The ridge had posed a conundrum. Aleksandrov had spotted its snaking shape on the satnav screen and said to his driver, ‘How would they get round that?’

The driver played with the image, sweeping left and right. ‘It ends six klicks to the southwest, Captain.’

Aleksandrov considered it. Either they had gone that route, or they’d found some way to climb the ridge, in which case they abandoned the snowmobiles and would now be on foot.

‘Take us round,’ he’d said.

By the time the Vodnik was rumbling along the top of the ridge, and there was no sign of the fugitives, Aleksandrov had decided the only option was to continue heading towards Saburov-Kennedy Station. If they arrived there first, they would wait out of sight of the station for their targets to appear.

The truck ploughed across the ground, its speed aided by the relative evenness of the terrain. Aleksandrov felt a sense of disquiet. Were they too late? Had the targets reached the station already? Or had they chosen a more circuitous route?

‘One kilometre to destination, sir,’ said the driver.

They are to be prevented from reaching Saburov-Kennedy Station at all costs. Tsarev’s order.

Light appeared ahead, dim as if shielded. The station was located within a natural basin, Aleksandrov knew, and he could see the slope of the side looming ahead.

He leaned forward, straining to make out the detail.

‘I see them,’ he said.

* * *

Purkiss heaved Clement off his shoulder so that she slapped, limp, against the slope. He bent, hauled her up again, tried to throw her further. She slid back down.

The rise was no more than ten feet, and not particularly steep. But he couldn’t get Clement to the top while still towing Haglund.
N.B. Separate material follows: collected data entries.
(* ===== verification/Endpoint.v ===== *)
(** * One environment, one login

    The parent binary resolves its login from the environment
    ([rithmic-gateway/src/env_keys.rs], [bin/rithmic_gateway.rs]); its Python
    clients resolve theirs with [SessionConfig.from_env] ([Config]) and find the
    parent by the hash of that login ([GatewayConfig]).  The file shows when the
    two agree, and models the harness that starts a parent for a configuration
    ([scripts/_gateway_parent.py]). *)

From Stdlib Require Import Ascii String.
From stdpp Require Import base gmap strings list.
From Stdlib Require Import ZArith Lia.
From S2P Require Import Prelude PyVal Redact Ident Config Framing Gateway GatewayConfig.
Import Text.
Open Scope string_scope.
Open Scope list_scope.
Open Scope Z_scope.

(** ** [env_keys.rs] *)

Definition USER_KEYS : list string := ["RITHMIC_USER"; "RITHMIC_USERNAME"].
Definition URL_KEYS : list string := ["RITHMIC_GATEWAY"; "RITHMIC_URL"].
Definition SYSTEM_KEYS : list string := ["RITHMIC_SYSTEM"; "RITHMIC_SYSTEM_NAME"].
Definition ENV_KEYS : list string := ["RITHMIC_ENV"].

Fixpoint env_first (lookup : environ) (keys : list string) : option string :=
  match keys with
  | [] => None
  | key :: keys' =>
      match lookup !! key with
      | Some v => if nonempty (trim v) then Some (trim v) else env_first lookup keys'
      | None => env_first lookup keys'
      end
  end.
With fingers like bloodied sausages inside his gloves, Purkiss unwound the flex from his body and flung it aside. He scrabbled at the slope — it was less rocky than the ridge they’d ascended earlier, and purchase was difficult — managed to get a hold, and climbed.

At the top, he gazed down into a large natural quarry, at the base of which lay a complex of structures larger and more elaborate than those at Yarkovsky Station. Arc lights blazed around the perimeter. There was nobody in sight.
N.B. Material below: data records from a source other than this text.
Definition on_historical_data (bar : StratBar) (s : Strat) : Strat * list Action :=
  let t := sb_type bar in
  if bool_decide (sb_aggregation t = AggDay) then
    (MkStrat (st_instrument s) (st_m1_ext s) (st_last_close s) (st_down s) (st_up s)
       (st_hist_day s + 1) (st_hist_m1 s) (st_bars s) (st_fills s), [])
  else if bool_decide (sb_aggregation t = AggMinute) && (sb_step t =? 1) then
    (MkStrat (st_instrument s) (st_m1_ext s) (st_last_close s) (st_down s) (st_up s) (st_hist_day s)
       (st_hist_m1 s + 1) (st_bars s) (st_fills s),
     if bool_decide (st_m1_ext s = Some t) then [FeedVwap (sb_close bar)] else [])
  else (s, []).

(** ** [on_bar] *)

(** A bar the rule does not look at. *)
Definition other_bar (t : StratBarType) : bool :=
  bool_decide (sb_aggregation t = AggDay)
  || (bool_decide (sb_aggregation t = AggMinute) && (sb_step t =? 1)).

Definition count_close (close : Z) (s : Strat) : Strat :=
  let '(down, up) :=
    match st_last_close s with
    | None => (st_down s, st_up s)
    | Some prev =>
        if close <? prev then (st_down s + 1, 0)
        else if prev <? close then (0, st_up s + 1)
        else (0, 0)
    end in
  MkStrat (st_instrument s) (st_m1_ext s) (Some close) down up (st_hist_day s) (st_hist_m1 s)
    (st_bars s + 1) (st_fills s).

Definition clear_counts (s : Strat) : Strat :=
  MkStrat (st_instrument s) (st_m1_ext s) (st_last_close s) 0 0 (st_hist_day s) (st_hist_m1 s)
    (st_bars s) (st_fills s).

(** [working]: [_has_working_order] at this bar. *)
Definition on_bar (working : bool) (bar : StratBar) (s : Strat) : Strat * list Action :=
  match st_instrument s with
  | None => (s, [])
  | Some id =>
      if other_bar (sb_type bar) then (s, [])
      else
        let s1 := count_close (sb_close bar) s in
        match st_last_close s with
        | None => (s1, [])
        | Some _ =>
            if (st_down s1 <? 3) && (st_up s1 <? 3) then (s1, [])
            else if working then (s1, [])
            else (clear_counts s1,
                  [SubmitMarket id (if 3 <=? st_down s1 then SideBuy else SideSell)])
        end
  end.

Definition on_order_filled (s : Strat) : Strat :=
  MkStrat (st_instrument s) (st_m1_ext s) (st_last_close s) (st_down s) (st_up s) (st_hist_day s)
    (st_hist_m1 s) (st_bars s) (st_fills s + 1).

Definition on_stop (flat : bool) (s : Strat) : list Action :=
  match st_instrument s with
  | None => []
  | Some id => (if flat then [] else [CloseAllPositions id]) ++ [CancelAllOrders id]
  end.

(** ** Facts *)

(** The newest [n] comparisons of a list of closes (newest first) all fall, or
    all rise. *)
Fixpoint falls (n : nat) (l : list Z) : Prop :=
  match n, l with
  | O, _ => True
  | S n', a :: ((b :: _) as l') => a < b /\ falls n' l'
  | _, _ => False
  end.
Fixpoint rises (n : nat) (l : list Z) : Prop :=
  match n, l with
  | O, _ => True
  | S n', a :: ((b :: _) as l') => b < a /\ rises n' l'
  | _, _ => False
  end.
‘Hey,’ called Purkiss. His cry came out as a pathetic croak, which was snatched away immediately by the wind.

The wind changed direction abruptly, bringing another sound to his ears. The rumble of a heavy vehicle.

He turned, vertigo nearly toppling him from the rim.

Back across the plain, a kilometre distant, a military vehicle of some kind was rolling forward. His blurred eyes made out the turret surmounting it, the ugly phallic protrusion.

A machine gun.

Purkiss looked down into the basin again. He could slide down the slope on this side, out of range of the gun. Stumble to the buildings and hammer on doors.

But he’d be too late.

Purkiss reached down, drew the flare gun from the holster at his side. His finger trembled on the trigger as he pointed it upward.

The soaring arc, the subsequent brilliant explosion, were more beautiful to him than anything he’d seen before.

An instant later, a cacophony of barking erupted from one of the buildings. Huskies, he thought.

Five seconds after that, a door opened and figures emerged, six of them, gazing at the sky. Purkiss rose to his knees and waved his arms feebly. One of the men pointed and shouted something. They began running across the rock floor towards the base of the slope, beckoning him down.

Purkiss stayed where he was.

The first of the men reached the slope and began climbing.

* * *

Designed for anti-aircraft use, the KPV heavy machine gun had an effective range of three kilometres. The man on top of the ridge was now less than a third of that distance away.